▶ _Exercise_: Please set down exactly the lines of the listing below from the line containing "operations of the" through the line containing "Definition PRIO_MAX : Z := 39.", both lines included, leaving out all other lines.

*** Opening Excerpted records ***

(* ===== verification/Sched.v ===== *)
(** * Processes and scheduling: kernel/sched/scheduler.c

    The process table with the fields of [struct process]; those the signal
    code uses are a [Signals.process].  A call of [schedule()] that switches
    tasks does not come back before the task is chosen again, so the functions
    that call it are cut there: [Switched] is the switch, and what follows it
    in the function is a definition of its own.  Address spaces, the kernel
    heap, the ELF loader and the files belong to other parts; they are the
    operations of the class [Machine].  Register saving, the boot stack and the
    jump to user code are assembly. *)

From S2P Require Import Prelude Pipe Signals.

(** ** include/lestra/sched.h *)

Definition MAX_FD_PER_PROC : Z := 128.
Definition PRIO_MIN : Z := 0.
Definition PRIO_MAX : Z := 39.
Definition PRIO_DEFAULT : Z := 20.
Definition FD_UNUSED : Z := 0.
Definition FD_SPECIAL : Z := 1.
Definition FD_VFS : Z := 2.
Definition FD_PIPE : Z := 3.
Definition PROC_RUNNING : Z := 2.
Definition O_RDONLY : Z := 0x0001.
Definition O_WRONLY : Z := 0x0002.

Record fd_entry := mkFdEntry { fd_type : Z; resource : Z; offset : Z; fd_flags : Z }.
Definition free_fd : fd_entry := mkFdEntry FD_UNUSED 0 0 0.
#[export] Instance fd_entry_inhabited : Inhabited fd_entry := populate free_fd.

(** What a process inherits or sets for itself. *)
Record image := mkImage {
  name : list Z;
  fs_base : Z;
  is_linux_process : bool;
  exe_path : list Z;
  brk : Z;
  brk_base : Z;
  mmap_next_addr : Z;
  cwd : list Z;
  root : list Z;
  umask : Z;
  uid : Z;
  gid : Z;
}.

(** Its memory: [pml4] and [kernel_stack] are addresses, 0 for NULL. *)
Record space := mkSpace {
  pml4 : Z;
  kernel_stack : Z;
  kernel_stack_top : Z;
  entry_point : Z;
  user_stack_ptr : Z;
  stack_bottom : Z;
}.

Record task := mkTask {
  sig : process;
  parent_pid : Z;
  spc : space;
  exit_status : Z;
  clear_child_tid : Z;
  img : image;
  needs_kstack_free : bool;
  wake_tick : Z;
  priority : Z;
  fds : list fd_entry;
}.

(** [memset(p, 0, sizeof *p)] *)
Definition zero_process : process :=
  mkProc 0 PROC_FREE None (replicate (Z.to_nat MAX_SIGNALS) (mkAct 0 0 0)) 0 0 None false.
Definition zero_image : image := mkImage [] 0 false [] 0 0 0 [] [] 0 0 0.
Definition zero_space : space := mkSpace 0 0 0 0 0 0.
Definition zero_task : task :=
  mkTask zero_process 0 zero_space 0 0 zero_image false 0 0 (replicate (Z.to_nat MAX_FD_PER_PROC) free_fd).
#[export] Instance task_inhabited : Inhabited task := populate zero_task.

Definition state (t : task) : Z := p_state (sig t).
Definition tpid (t : task) : Z := pid (sig t).

Definition set_sig (t : task) (p : process) : task :=
  mkTask p (parent_pid t) (spc t) (exit_status t) (clear_child_tid t) (img t) (needs_kstack_free t) (wake_tick t)
    (priority t) (fds t).
Definition set_state (t : task) (st : Z) : task := set_sig t (with_state (sig t) st).
Definition set_parent (t : task) (p : Z) : task :=
  mkTask (sig t) p (spc t) (exit_status t) (clear_child_tid t) (img t) (needs_kstack_free t) (wake_tick t)
    (priority t) (fds t).
Definition set_spc (t : task) (s : space) : task :=
  mkTask (sig t) (parent_pid t) s (exit_status t) (clear_child_tid t) (img t) (needs_kstack_free t) (wake_tick t)
    (priority t) (fds t).
Definition set_exit (t : task) (status : Z) (kstack : bool) : task :=
  mkTask (sig t) (parent_pid t) (spc t) status (clear_child_tid t) (img t) kstack (wake_tick t)
    (priority t) (fds t).
Definition set_ctid (t : task) (a : Z) : task :=
  mkTask (sig t) (parent_pid t) (spc t) (exit_status t) a (img t) (needs_kstack_free t) (wake_tick t)
    (priority t) (fds t).
Definition set_img (t : task) (i : image) : task :=
  mkTask (sig t) (parent_pid t) (spc t) (exit_status t) (clear_child_tid t) i (needs_kstack_free t) (wake_tick t)
    (priority t) (fds t).
Definition set_wake (t : task) (w : Z) : task :=
  mkTask (sig t) (parent_pid t) (spc t) (exit_status t) (clear_child_tid t) (img t) (needs_kstack_free t) w
    (priority t) (fds t).
Definition set_priority (t : task) (p : Z) : task :=
  mkTask (sig t) (parent_pid t) (spc t) (exit_status t) (clear_child_tid t) (img t) (needs_kstack_free t) (wake_tick t)
    p (fds t).
Definition set_fds (t : task) (l : list fd_entry) : task :=
  mkTask (sig t) (parent_pid t) (spc t) (exit_status t) (clear_child_tid t) (img t) (needs_kstack_free t) (wake_tick t)
    (priority t) l.
Definition set_linux (i : image) (l : bool) : image :=
  mkImage (name i) (fs_base i) l (exe_path i) (brk i) (brk_base i) (mmap_next_addr i) (cwd i) (root i) (umask i)
    (uid i) (gid i).

(** ** The other parts of the kernel *)

(** [elf_load] returns the entry point, the address space and the user stack;
    the stacks of the boot process are static buffers. *)
Class Machine (M : Type) := {
  elf_load : M -> list Z -> M * option (Z * Z * Z);
  create_user_address_space : M -> M * Z;
  deep_copy_user_pages : M -> Z -> Z -> M;
  vmm_destroy_address_space : M -> Z -> M;
  kmalloc : M -> Z -> M * Z;
  kfree : M -> Z -> M;
  vfs_close : M -> Z -> M;
  pid1_kstack : Z;
  child_kstack : Z;
}.

Section sched.
Context {M : Type} `{Machine M}.

(** The static variables of scheduler.c with the parts it calls; [cur] is the
    slot of [current]. *)
Record kernel := mkKernel {
  tasks : list task;
  cur : option Z;
  next_pid : Z;
  scheduler_enabled : bool;
  wait_target : list Z;
  kpipes : pstate;
  umem : Z -> Z;
  mach : M;
}.

Definition set_tasks (k : kernel) (l : list task) : kernel :=
  mkKernel l (cur k) (next_pid k) (scheduler_enabled k) (wait_target k) (kpipes k) (umem k) (mach k).
Definition set_task (k : kernel) (i : Z) (t : task) : kernel := set_tasks k (tasks k).[i <- t].
Definition set_cur (k : kernel) (c : option Z) : kernel :=
  mkKernel (tasks k) c (next_pid k) (scheduler_enabled k) (wait_target k) (kpipes k) (umem k) (mach k).
Definition set_next_pid (k : kernel) (n : Z) : kernel :=
  mkKernel (tasks k) (cur k) n (scheduler_enabled k) (wait_target k) (kpipes k) (umem k) (mach k).
Definition set_enabled (k : kernel) (b : bool) : kernel :=
  mkKernel (tasks k) (cur k) (next_pid k) b (wait_target k) (kpipes k) (umem k) (mach k).
Definition set_wait_target (k : kernel) (i v : Z) : kernel :=
  mkKernel (tasks k) (cur k) (next_pid k) (scheduler_enabled k) (wait_target k).[i <- v] (kpipes k) (umem k) (mach k).
Definition set_pipes (k : kernel) (p : pstate) : kernel :=
  mkKernel (tasks k) (cur k) (next_pid k) (scheduler_enabled k) (wait_target k) p (umem k) (mach k).
Definition set_mach (k : kernel) (m : M) : kernel :=
  mkKernel (tasks k) (cur k) (next_pid k) (scheduler_enabled k) (wait_target k) (kpipes k) (umem k) m.

Definition tk (k : kernel) (i : Z) : task := (tasks k).[i].
Definition all_slots : nat := Z.to_nat MAX_PROCS.

(** The signal code works on the same table. *)
Definition sys_of (k : kernel) : sys := mkSys (sig <$> tasks k) (cur k) (umem k).
Definition put_sys (k : kernel) (s : sys) : kernel :=
  mkKernel (zip_with set_sig (tasks k) (procs s)) (cur k) (next_pid k) (scheduler_enabled k) (wait_target k)
    (kpipes k) (mem s) (mach k).

(** ** Slots and accessors *)

(** The slot found has its priority reset. *)
Definition find_free_proc (k : kernel) : kernel * option Z :=
  match find_from (fun i => state (tk k i) =? PROC_FREE) all_slots 0 with
  | Some i => (set_task k i (set_priority (tk k i) PRIO_DEFAULT), Some i)
  | None => (k, None)
  end.

Definition slash : list Z := [47].   (* the path of one slash *)

(** Called on a zeroed slot. *)
Definition proc_init_per_process_state (t : task) : task :=
  let i := img t in
  set_priority
    (set_exit
       (set_img t (mkImage (name i) (fs_base i) (is_linux_process i) (exe_path i) 0 0 0 slash slash 18 0 0))
       (exit_status t) false) PRIO_DEFAULT.

Definition sched_alloc_proc (k : kernel) : kernel * option Z := find_free_proc k.

Definition sched_find_by_pid_impl (k : kernel) (p : Z) : option Z :=
  find_from (fun i => negb (state (tk k i) =? PROC_FREE) && (tpid (tk k i) =? p)) all_slots 0.

Definition sched_alloc_pid (k : kernel) : kernel * Z := (set_next_pid k (next_pid k + 1), next_pid k).

Definition task_current (k : kernel) : option Z := cur k.

Definition proc_getpid (k : kernel) : Z := match cur k with Some c => tpid (tk k c) | None => 0 end.

Definition proc_is_linux_process (k : kernel) : bool :=
  match cur k with Some c => is_linux_process (img (tk k c)) | None => false end.

Definition proc_set_linux_process (k : kernel) (l : bool) : kernel :=
  match cur k with
  | Some c => set_task k c (set_img (tk k c) (set_linux (img (tk k c)) l))
  | None => k
  end.

Definition sched_set_clear_child_tid (k : kernel) (p a : Z) : kernel :=
  match sched_find_by_pid_impl k p with
  | Some i => set_task k i (set_ctid (tk k i) a)
  | None => k
  end.

Definition create_proc_pml4 (k : kernel) : kernel * Z :=
  let '(m, a) := create_user_address_space (mach k) in (set_mach k m, a).

(** ** Descriptor tables *)

Definition fd_table_init (t : task) : task :=
  let fds := replicate (Z.to_nat MAX_FD_PER_PROC) free_fd in
  set_fds t fds.[0 <- mkFdEntry FD_SPECIAL 0 0 O_RDONLY].[1 <- mkFdEntry FD_SPECIAL 1 0 O_WRONLY]
              .[2 <- mkFdEntry FD_SPECIAL 2 0 O_WRONLY].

*** Closing Excerpted records ***

▶ _Exercise response_:
    operations of the class [Machine].  Register saving, the boot stack and the
    jump to user code are assembly. *)

From S2P Require Import Prelude Pipe Signals.

(** ** include/lestra/sched.h *)

Definition MAX_FD_PER_PROC : Z := 128.
Definition PRIO_MIN : Z := 0.
Definition PRIO_MAX : Z := 39.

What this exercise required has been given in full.